Data shown START

Lemma forward_logits_shape_witness :
  exists m,
    TutorialLLM.init zero_init 5 8 4 2 1 = Ok m
    /\ exists lg,
         TutorialLLM.forward m (const_ids 1 4 1) None true = Ok (lg, None)
         /\ shape lg = [1; 4; Z.to_nat 5]
         /\ forall labels,
              shape labels = [1; 4] ->
              labels_in_vocab labels 1 4 (Z.to_nat 5) ->
              exists flat loss,
                TutorialLLM.forward m (const_ids 1 4 1) (Some labels) true
                = Ok (flat, Some loss)
                /\ shape flat = [(1 * 4); Z.to_nat 5]
                /\ forall b t v,
                     (b < 1) -> (t < 4) -> (v < Z.to_nat 5) ->
                     elem flat [(b * 4 + t); v] = elem lg [b; t; v].
Proof.
  eexists. split; [reflexivity|].
  eapply (forward_logits_shape zero_init 5 8 4 2 1).
  - reflexivity.
  - lia.
  - lia.
  - reflexivity.
  - simpl; lia.
  - intros b t _ _. simpl. lia.
Defined.

(** C4 as stated fails: with targets, the logits returned for a (1, 4)
    batch over a vocabulary of 5 have shape (4, 5), not (1, 4, 5). *)
Lemma forward_with_targets_returns_flat_logits :
  exists m logits loss,
    TutorialLLM.init zero_init 5 8 4 2 1 = Ok m
    /\ TutorialLLM.forward m (const_ids 1 4 1) (Some (const_ids 1 4 2)) true
       = Ok (logits, loss)
    /\ shape logits = [4; 5]
    /\ shape logits <> [1; 4; 5].
Proof.
  assert (Hex : exists m, TutorialLLM.init zero_init 5 8 4 2 1 = Ok m)
    by (eexists; reflexivity).
  destruct Hex as (m & Hini).
  pose proof (TutorialLLM_init_dims _ _ _ _ _ _ _ Hini ltac:(lia)) as Hm.
  destruct (logits_of_shape m (const_ids 1 4 1) _ _ _ _ 1 4 Hm)
    as (lg & Hlg & Hlgs);
    [simpl; lia | reflexivity | simpl; lia | intros b t _ _; simpl; lia |].
  exists m. do 2 eexists. split; [exact Hini|]. split.
  - apply (forward_labels _ _ (const_ids 1 4 2) lg 1 4 _ true Hlg Hlgs);
      [reflexivity|].
    intros b t _ _. reflexivity.
  - split; [reflexivity | discriminate].
Qed.
(** C9, counterexample. On the view of a comparison node with one leaf,
    whose dicts are the root node, the edge and the leaf node, the state
    string "001" hides the root and shows the leaf: a visible node whose
    parent is hidden. *)
Lemma set_visiblity_forged_disconnects :
  let self := Elements.__init__ two_node_tree in
  let root := fst (Elements.build Config.DISPLAY_DEPTH two_node_tree
                     None 0 0) in
  Elements.connected_view (Elements.elements self) root /\
  map Elements.visibility
      (Elements.set_visiblity (Elements.elements self) forged_visiblity)
    = [false; false; true] /\
  ~ Elements.connected_view
      (Elements.set_visiblity (Elements.elements self) forged_visiblity) root.
Proof.
  cbv zeta. split; [|split].
  - vm_compute. repeat split; congruence.
  - reflexivity.
  - vm_compute. intros (H & _). specialize (H eq_refl). discriminate.
Qed.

Data shown END

Task description: Quote exactly the first line of the entries and every line after it, stopping with the line that contains "TutorialLLM.forward m (const_ids 1 4 1) (Some labels)".

Finished task:
Lemma forward_logits_shape_witness :
  exists m,
    TutorialLLM.init zero_init 5 8 4 2 1 = Ok m
    /\ exists lg,
         TutorialLLM.forward m (const_ids 1 4 1) None true = Ok (lg, None)
         /\ shape lg = [1; 4; Z.to_nat 5]
         /\ forall labels,
              shape labels = [1; 4] ->
              labels_in_vocab labels 1 4 (Z.to_nat 5) ->
              exists flat loss,
                TutorialLLM.forward m (const_ids 1 4 1) (Some labels) true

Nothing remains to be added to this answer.